Comet survives close encounter with sun
A small comet survived what astronomers figured would be a sure death when it danced uncomfortably close to the broiling sun.
Comet Lovejoy, which was only discovered a couple of weeks ago, was supposed to melt Thursday night when it came close to where temperatures hit several million degrees. Astronomers had tracked 2,000 other sun-grazing comets make the same suicidal trip. None had ever survived.
But astronomers watching live with NASA telescopes first saw the sun's corona wiggle as Lovejoy went close to the sun. They were then shocked when a bright spot emerged on the sun's other side. Lovejoy lived.
"I was delighted when I saw it go into the sun and I was astounded when I saw something re-emerge," said U.S. Navy solar researcher Karl Battams.

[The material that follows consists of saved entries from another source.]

(* ===== verification/Vocabulary.v ===== *)
(** * Vocabulary types (include/osp/vocabulary.hpp) *)

From Stdlib Require Import ZArith Lia Bool.
From stdpp Require Import base numbers list option.
From S2P Require Import Prelude.

Open Scope Z_scope.

Inductive BackpressureLevel := bpNormal | bpWarning | bpCritical | bpFull.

Lovejoy didn't exactly come out of its hellish adventure unscathed. Only 10 per cent of the comet — which was probably millions of tons — survived the encounter, said W. Dean Pesnell, project scientist for NASA's Solar Dynamics Observatory, which tracked Lovejoy's death-defying plunge.
And the comet lost something pretty important: its tail.
"It looks like the tail broke off and is stuck" in the sun's magnetic field, Pesnell said.
Comets circle the sun and sometimes get too close. Lovejoy came within 121,000 kilometres of the sun's surface, Battams said. For a small object often described as a dirty snowball comprised of ice and dust, that brush with the sun should have been fatal.
Astronomers say it probably didn't melt completely because the comet was larger than they thought.
The frozen comet was evaporating as it made the trip toward the sun, "just like you're sweating on a hot day," Pesnell said.
"It's like an ice cube going by a barbecue grill," he said.
Pesnell said the comet, although only discovered at the end of November by an Australian observer, probably is related to a comet that came by Earth on the way to the sun in 1106.
As Comet Lovejoy makes its big circle through the solar system, it will be another 800 or 900 years before it nears the sun again, astronomers say.